I do not concur in that paragraph of the opinion of my learned associate holding that the plea in abatement can be considered in the absence of a bill of exceptions preserving the same. It is not a correct statement of the character of this plea to say that: "it is one of the recognized pleadings in a case in the nature of an answer." It possesses none of the characteristics of an answer. To constitute the plea one of the "recognized pleadings in a case," within the meaning of the rules of the common law and the code, it would be necessary for it to be based, as in the case of a demurrer, exclusively upon matters appearing of record, which would render it determinable upon a bare inspection of the record. If the plea possessed these characteristics it would intrinsically become a part of the record proper and require no bill of exceptions to entitle it to a review. It does not possess them, however, and is classed generally as a collateral motion, which is said to be one, "not in due course," but which is directed to matters not of record,
although in its discussion and determination it may be legitimately connected with the record. [Sec. 191, p. 163, Elliott's Appellate Procedure.] *Page 20 
A plea in abatement, therefore, in a limited way, may be said to be substantially a plea in bar or a dilatory plea. [Allin v. Conn. River Lumber Co., 150 Mass. 560.] No authority that I am aware of holds to the contrary. Thus classified, to entitle it to a review in an appellate court, it should be incorporated in the bill of exceptions. [State v. Judge, 285 S.W. (Mo.) 718, 720.]

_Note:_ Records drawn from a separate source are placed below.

(* ===== verification/Client.v ===== *)
(** * torrent/client.go, net.go, extension.go: the client around the torrents

    What a new client decides, the metainfo that becomes a torrent, the registry of torrents and
    banned addresses under the client's mutex, and the connections that are accepted and dialed,
    up to the point where they run. The parsers are those of [Metainfo] and [Magnet], a
    connection is the byte stream of [Handshake]. Counters, logs, deadlines and the goroutines of
    the DHT server are left out. *)

From S2P Require Import Prelude Strconv Bitfield GoValue BenEncode Wire Handshake Metainfo Magnet Bitmap Piece Pieces.
From S2P Require Import Metadata ConnInfo Swarm Torrent Conc Net.

(** ** Configuration *)

(** The storage, which is opened by a parameter, and the timeouts are left out. *)
Record Config (S : Type) := mkClientConfig {
  cf_SelectorF : S;
  MaxOnFlightReqs : Z;
  MaxEstablishedConns : Z;
  RejectIncomingConnections : bool;
  cf_DisableTrackers : bool;
  cf_DisableDHT : bool;
  BaseDir : bytes;
}.
Arguments mkClientConfig {S}.
Arguments cf_SelectorF {S} c.
Arguments MaxOnFlightReqs {S} c.
Arguments MaxEstablishedConns {S} c.
Arguments RejectIncomingConnections {S} c.
Arguments cf_DisableTrackers {S} c.
Arguments cf_DisableDHT {S} c.
Arguments BaseDir {S} c.

(** [None]: os.Getwd fails. *)
Definition DefaultConfig {S} (NewDefaultPieceSelector : S) (wd : option bytes) : option (Config S) :=
  dir ← wd; Some (mkClientConfig NewDefaultPieceSelector 250 55 false false false dir).

Record Client (S : Type) := mkClient {
  cl_config : Config S;
  cl_peerID : bytes;
  cl_reserved_bits : Reserved;
  cl_port : Z;
  cl_listener : bool;                    (* there is a listener *)
  cl_announcer : bool;                   (* trackerAnnouncer is not nil *)
  cl_dhtServer : bool;                   (* dhtServer is not nil *)
}.
Arguments mkClient {S}.
Arguments cl_config {S} c.
Arguments cl_peerID {S} c.
Arguments cl_reserved_bits {S} c.
Arguments cl_port {S} c.
Arguments cl_listener {S} c.
Arguments cl_announcer {S} c.
Arguments cl_dhtServer {S} c.

Inductive client_error := errGetwd | errLogFile.

Definition disableDHT {S} (c : Config S) : Config S :=
  mkClientConfig (cf_SelectorF c) (MaxOnFlightReqs c) (MaxEstablishedConns c) (RejectIncomingConnections c)
    (cf_DisableTrackers c) true (BaseDir c).

(** What happens around a new client: random bytes, whether the log file can be created, the
    ports and the DHT server. *)
Record world_ := mkWorld_ {
  wd : option bytes;
  rbytes : bytes;
  log_ok : bool;
  free_port : Z -> bool;
  any_addr : option bytes;
  dht_ok : bool;
}.

Section client.
Context {S : Type}.
Variable parseIPv6 : bytes -> option bytes.
Variable NewDefaultPieceSelector : S.

(** log.Fatal ends the process, as a panic does. *)
Definition NewClient (cfg : option (Config S)) (w : world_) : result client_error (Client S) :=
  cfg ← match cfg with
        | Some c => Ok c
        | None => match DefaultConfig NewDefaultPieceSelector (wd w) with Some c => Ok c | None => Err errGetwd end
        end;
  if negb (log_ok w) then Err errLogFile
  else
    '(cfg, port, lst) ← (if negb (RejectIncomingConnections cfg)
                         then match listen parseIPv6 (free_port w) (any_addr w) with
                              | Ok port => Ok (cfg, port, true)
                              | _ => Panic
                              end
                         else Ok (disableDHT cfg, 0, false));
    let ann := negb (cf_DisableTrackers cfg) in
    let r := replicate 8 Byte.x00 in
    '(r, dht) ← (if negb (cf_DisableDHT cfg)
                 then match SetDHT r with
                      | Some r => if dht_ok w then Ok (r, true) else Panic
                      | None => Panic
                      end
                 else Ok (r, false));
    match SetExtended r with
    | Some r => Ok (mkClient cfg (newPeerID (rbytes w)) r port lst ann dht)
    | None => Panic
    end.

Definition ListenPort (cl : Client S) : Z := cl_port cl.
Definition ID (cl : Client S) : bytes := cl_peerID cl.

(** The port of the DHT server, whose address is [addr]; nil and bad addresses panic. *)
Definition client_dhtPort (cl : Client S) (addr : bytes) : result Empty_set Z :=
  if negb (cl_dhtServer cl) then Panic
  else match parseAddr parseIPv6 addr with Ok (Some ap) => Ok (ap_port ap) | _ => Panic end.

(** What a torrent takes from its client (newTorrent). *)
Definition torrent_config (cl : Client S) (dhtPort : Z) : config :=
  mkConfig (MaxEstablishedConns (cl_config cl)) 55 100 (cf_DisableTrackers (cl_config cl)) (cf_DisableDHT (cl_config cl))
    (cl_announcer cl) (cl_dhtServer cl) (cl_reserved_bits cl) dhtPort.

End client.

(** ** The registry: the fields that the mutex guards *)

Record registry := mkRegistry {
  rg_blackList : list bytes;
  rg_torrents : gmap bytes nat;          (* *Torrent by info hash *)
}.

Definition empty_registry : registry := mkRegistry [] ∅.

Inductive reply :=
| RAdded (ptr : nat)
| RAddExists
| RDropped (ok : bool)
| RTorrents (l : list nat)
| RBanned
| RContains (b : bool)
| RLookup (o : option nat)
| RClosed                                (* Close returns *)
| RWaits                                 (* Close waits for ever *)
| RNegative.                             (* the wait group panics *)

Abbreviation rprog := (prog Empty_set registry reply).

Definition with_torrents (f : gmap bytes nat -> gmap bytes nat) (g : registry) : registry :=
  mkRegistry (rg_blackList g) (f (rg_torrents g)).

(** The end of AddFromParser; when there is such a torrent it returns before it unlocks. *)
Definition register (ptr : nat) (ihash : bytes) : rprog :=
  Lock (read (fun g => rg_torrents g !! ihash) (fun o =>
    match o with
    | Some _ => Ret RAddExists
    | None => write (with_torrents <[ihash := ptr]>) (Unlock (Ret (RAdded ptr)))
    end)).

Definition dropTorrent (infohash : bytes) (k : bool -> rprog) : rprog :=
  Lock (read (fun g => rg_torrents g !! infohash) (fun o =>
    match o with
    | None => Unlock (k false)
    | Some _ => write (with_torrents (delete infohash)) (Unlock (k true))
    end)).

(** [order]: of the iteration over the map. *)
Definition Torrents (order : list nat -> list nat) (k : list nat -> rprog) : rprog :=
  Lock (read (fun g => order (snd <$> map_to_list (rg_torrents g))) (fun l => Unlock (k l))).

Definition client_banIP (ip : bytes) : rprog :=
  Lock (write (fun g => mkRegistry (rg_blackList g ++ [ip]) (rg_torrents g)) (Unlock (Ret RBanned))).

Definition client_containsInBlackList (ip : bytes) : rprog :=
  Lock (read (fun g => existsb (fun addr => IP_Equal addr ip) (rg_blackList g)) (fun b => Unlock (Ret (RContains b)))).

(** The lookup of Accept. *)
Definition lookupTorrent (infohash : bytes) : rprog :=
  Lock (read (fun g => rg_torrents g !! infohash) (fun o => Unlock (Ret (RLookup o)))).

Section close.
(** The info hash of a torrent, and whether its Close finds it open. *)
Variable hash_of : nat -> bytes.
Variable alive : nat -> bool.

(** Torrent.Close for each of the torrents. *)
Fixpoint close_all (ts : list nat) (k : rprog) : rprog :=
  match ts with
  | [] => k
  | t :: ts => if alive t then dropTorrent (hash_of t) (fun _ => close_all ts k) else close_all ts k
  end.

(** Client.Close: the wait group counts the torrents before the list is read under the mutex. *)
Definition Close (order : list nat -> list nat) : rprog :=
  read (fun g => base.size (rg_torrents g)) (fun n =>
    Torrents order (fun ts => close_all ts (Ret
      (if (n <? length ts)%nat then RNegative else if (length ts <? n)%nat then RWaits else RClosed)))).

End close.

(** ** From a metainfo to a torrent *)

Section add.
Context {B : Type} `{BitmapOps B} {S : Type} `{PieceSelector S B} `{SortSlice Z}.
Variable env : Env.
Variable ip6_String : bytes -> bytes.
Variable int_of_Inf : Z.
Variable openStorage : InfoDict -> list Z -> bool.
Variable outboundIP : bytes.

(** AddFromParser up to the start of the main loop: a nil metainfo, or one without an info
    dictionary, is dereferenced. *)
Definition prepare (cl : Client S) (dhtPort : Z) (parsed : result merror (option MetaInfo)) : result merror (torrent B S) :=
  match parsed with
  | Err e => Err e
  | Panic | Ok None => Panic
  | Ok (Some mi) =>
      match Info mi with
      | None => Panic
      | Some info =>
          let t := newTorrent (torrent_config cl dhtPort) info (Announce mi) (InfoBytes mi) in
          match when (match InfoBytes mi with None => false | Some _ => true end)
                  (gotInfo env ip6_String int_of_Inf openStorage (cf_SelectorF (cl_config cl)) outboundIP) t with
          | Ok (_, t) => Ok t
          | _ => Panic
          end
      end
  end.

(** AddFromParser: the torrent whose main loop is started, and what is left to do. *)
Definition AddFromParser (cl : Client S) (dhtPort : Z) (ptr : nat) (parsed : result merror (option MetaInfo))
    : result merror (torrent B S * rprog) :=
  t ← prepare cl dhtPort parsed; Ok (t, register ptr (Hash (mi_Info (t_data t)))).

Variable sha1_Sum : bytes -> bytes.

(** A file that was read, or not. *)
Definition AddFromFile (cl : Client S) (dhtPort : Z) (ptr : nat) (file : option bytes) :=
  AddFromParser cl dhtPort ptr (Some <$> LoadMetainfoFile sha1_Sum file).

Definition AddFromMagnet (url_Parse : bytes -> option (bytes * bytes)) (cl : Client S) (dhtPort : Z) (ptr : nat) (uri : bytes) :=
  AddFromParser cl dhtPort ptr (MagnetParser_Parse url_Parse uri).

Definition AddFromInfoHash (cl : Client S) (dhtPort : Z) (ptr : nat) (infohash : bytes) :=
  AddFromParser cl dhtPort ptr (Ok (Some (InfoHashParser_Parse infohash))).

End add.

(** ** Connections *)

(** A TCP connection: its bytes, whether it has been closed, and its remote address. *)
Record tcp := mkTcp { tc_conn : conn; tc_closed : bool; tc_remote : bytes }.

Inductive conn_error := errHandshake (e : herror) | errPeerID | errNotManaged | errDial | errExt (e : herror).

(** The handshake of a client; a connection that fails is left as it is. *)
Definition handshake (h : HandShake) (peer : Peer) (c : conn) : result conn_error (HandShake * conn) :=
  match Handshake.Do h c with
  | Err e => Err (errHandshake e)
  | Panic => Panic
  | Ok (hs, c) =>
      match p_ID peer with
      | Some id => if negb (bool_decide (id = hs_PeerID hs)) then Err errPeerID else Ok (hs, c)
      | None => Ok (hs, c)
      end
  end.

(** extension.go: the handshake of the extension protocol; the size is omitted when it is zero. *)
Definition extHandshake_type : gtype := TStruct
  [ (mkField (bs "ExtMap") (bs "m") [], TMap (TInt 8)); (mkField (bs "MetaSz") (bs "metadata_size") (bs "omit"), TInt 64) ].
Definition extensions : gval := VMap (Some [(bs "ut_metadata", VInt ExtMetadataID)]).

(** The bytes of the message; [None] is a panic. *)
Definition extensionHandshakeMsg (metaSz : Z) : option bytes :=
  match BenEncode.Encode (TPtr TIface) (VPtr (Some (VIface (Some (extHandshake_type, VStruct [extensions; VInt metaSz]))))) with
  | Ok text => let b := w8 Extended ++ w8 ExtHandshakeID ++ text in Some (w32 (uint32 (lenZ b)) ++ b)
  | _ => None
  end.

(** net.go *)
Definition maybeSendExtHandshake (ours theirs : Reserved) (uts : utMetadatas) (c : conn) : result herror conn :=
  match SupportExtended theirs with
  | None => Panic
  | Some false => Ok c
  | Some true =>
      match SupportExtended ours with
      | None => Panic
      | Some false => Ok c
      | Some true =>
          let infoSize := match uts_correct uts with Some ut => lenZ (infoBytes ut) | None => 0 end in
          match extensionHandshakeMsg infoSize with Some s => conn_write s c | None => Panic end
      end
  end.

(** What a connection goroutine starts with. *)
Record accepted := mkAccepted { ac_torrent : nat; ac_peer : Peer; ac_reserved : Reserved }.

Definition set_conn (c : conn) (s : tcp) : tcp := mkTcp c (tc_closed s) (tc_remote s).
Definition tcp_Close (s : tcp) : tcp := mkTcp (tc_conn s) true (tc_remote s).

Section conns.
Context {S : Type}.
Variable parseIPv6 : bytes -> option bytes.
(** utmetadata of a torrent. *)
Variable uts_of : nat -> utMetadatas.

(** The deferred close looks at the error variable, which an unmanaged info hash and a failed
    extension handshake do not set. *)
Definition Accept (cl : Client S) (torrents : gmap bytes nat) (s : tcp) : result conn_error accepted * tcp :=
  match addrToPeer parseIPv6 (tc_remote s) SourceIncoming with
  | Ok peer =>
      match handshake (mkHandShake (cl_reserved_bits cl) zero20 (cl_peerID cl)) peer (tc_conn s) with
      | Err e => (Err e, tcp_Close s)
      | Panic => (Panic, s)
      | Ok (hs, c) =>
          match torrents !! hs_InfoHash hs with
          | None => (Err errNotManaged, set_conn c s)
          | Some t =>
              match maybeSendExtHandshake (cl_reserved_bits cl) (hs_Reserved hs) (uts_of t) c with
              | Ok c => (Ok (mkAccepted t peer (hs_Reserved hs)), set_conn c s)
              | Err e => (Err (errExt e), set_conn c s)
              | Panic => (Panic, set_conn c s)
              end
          end
      end
  | _ => (Panic, s)
  end.

(** dial, once the connection is there; the address leaves the half-open ones at the end
    (removeHalfOpen). *)
Definition dial (cl : Client S) (t : nat) (infoHash : bytes) (peer : Peer) (dialed : option tcp) : result conn_error accepted * option tcp :=
  match dialed with
  | None => (Err errDial, None)
  | Some s =>
      match handshake (mkHandShake (cl_reserved_bits cl) infoHash (cl_peerID cl)) peer (tc_conn s) with
      | Err e => (Err e, Some (tcp_Close s))
      | Panic => (Panic, Some s)
      | Ok (hs, c) =>
          match maybeSendExtHandshake (cl_reserved_bits cl) (hs_Reserved hs) (uts_of t) c with
          | Ok c => (Ok (mkAccepted t peer (hs_Reserved hs)), Some (set_conn c s))
          | Err e => (Err (errExt e), Some (set_conn c s))
          | Panic => (Panic, Some (set_conn c s))
          end
      end
  end.

(** What informTorrent finds: the torrent takes the connection, is closed, or does not answer
    for a minute. *)
Inductive inform := Informed | TorrentClosed | InformTimeout.

(** runConnection: the connection runs, and its peer is banned if it says so; it is closed in
    any case. *)
Definition runConnection (a : accepted) (i : inform) (ban : bool) (s : tcp) : option rprog * tcp :=
  (match i with Informed => if ban then Some (client_banIP (p_IP (ac_peer a))) else None | _ => None end, tcp_Close s).

(** makeOutgoingConnection. *)
Definition makeOutgoingConnection (cl : Client S) (t : nat) (infoHash : bytes) (peer : Peer) (dialed : option tcp)
    (i : inform) (ban : bool) : option rprog * option tcp :=
  match dial cl t infoHash peer dialed with
  | (Ok a, Some s) => let '(r, s) := runConnection a i ban s in (r, Some s)
  | (_, s) => (None, s)
  end.

End conns.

We have repeatedly held that the record proper on appeal consists of the petition, the summons and all subsequent pleadings, including the verdict, judgment and all orders emanating from the court and entered upon its records. As we have shown, a plea in abatement separately made cannot be considered as "a subsequent pleading" and hence a part of the record proper. I am, therefore, of the opinion that the holding to the contrary is error.